Records from a collection

----

(* ===== verification/OvlSession.v ===== *)
(** * Sessions

    Names are looked up, entries created, removed, renamed and exchanged, in any order
    and with calls failing: what the overlay shows is what the operations that
    succeeded make of it. *)

From S2P Require Import Prelude FileSys OvlOpts OvlMount OvlCopyUp OvlProps OvlLookup OvlReaddir OvlDir OvlMountProps OvlReaddirProps OvlLookupProps OvlUnion OvlView OvlDirInv OvlDirCopy OvlDirOps OvlDirProps OvlDcache OvlDirRename OvlDirExchange.

(** ** Looking up *)

(** [ovl_check_origin_xattr]. *)
Definition ovl_check_origin_xattr (i : nat) (p : path) : M LS bool :=
  r ← attempt (vfs_getxattr i p OVL_XATTR_ORIGIN);
  mret (match r with inr (Some _) => true | _ => false end).

Section Lookup.
Context (weird remote : nat → path → bool) (namelen : nat) (fh : nat * path → string)
        (check_origin : path → M LS (list (nat * path))) (verify_origin : path → nat * path → M LS ())
        (lookup_index : option path → nat * path → M LS (option path)) (inode_stale : path → bool).

(** The flag [OVL_WHITEOUTS] [ovl_get_inode] gives a directory: it is merged, or was
    copied up. *)
Definition may_have_whiteouts (f : ovl_found) : M LS bool :=
  s ← get;
  match match fo_upper f with Some u => Some (0, u) | None => head (fo_lowers f) end with
  | None => mret false
  | Some (i, p) =>
      if negb (can_lookup s i p) then mret false
      else if (bool_decide (is_Some (fo_upper f)) && negb (bool_decide (fo_lowers f = []))) || (1 <? length (fo_lowers f)) then mret true
      else ovl_check_origin_xattr i p
  end.
(** What [ovl_lookup] makes of what it found: the dentry is negative, or has an
    inode. *)
Definition lookup_dentry (dir : path) (name : string) : M DS () :=
  let p := dir ++ [name] in
  parent ← the_dentry dir;
  root ← the_dentry [];
  s ← get;
  f ← on_layers (ovl_lookup (ds_ofs s) weird remote namelen fh check_origin verify_origin lookup_index (oe_dentry root) (oe_dentry parent) name);
  e ← (if negb (fo_positive f) then mret (mkOentry (fo_upper f) (fo_lowers f) (fo_opaque f) false None)
       else if inode_stale p then fail (OsError ESTALE)
       else
         whiteouts ← on_layers (may_have_whiteouts f);
         mret (mkOentry (fo_upper f) (fo_lowers f) (fo_opaque f) whiteouts (fo_redirect f)));
  modify (λ s, ds_set_dentries (<[p := e]> (ds_dentries s)) s).
End Lookup.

----

Exercise aim
Copy exactly the lines that begin with the one containing "let p := dir ++ [name] in" and continue to the end of the records, both included, and nothing more.

Reply to the exercise
  let p := dir ++ [name] in
  parent ← the_dentry dir;
  root ← the_dentry [];
  s ← get;
  f ← on_layers (ovl_lookup (ds_ofs s) weird remote namelen fh check_origin verify_origin lookup_index (oe_dentry root) (oe_dentry parent) name);
  e ← (if negb (fo_positive f) then mret (mkOentry (fo_upper f) (fo_lowers f) (fo_opaque f) false None)
       else if inode_stale p then fail (OsError ESTALE)
       else
         whiteouts ← on_layers (may_have_whiteouts f);
         mret (mkOentry (fo_upper f) (fo_lowers f) (fo_opaque f) whiteouts (fo_redirect f)));
  modify (λ s, ds_set_dentries (<[p := e]> (ds_dentries s)) s).
End Lookup.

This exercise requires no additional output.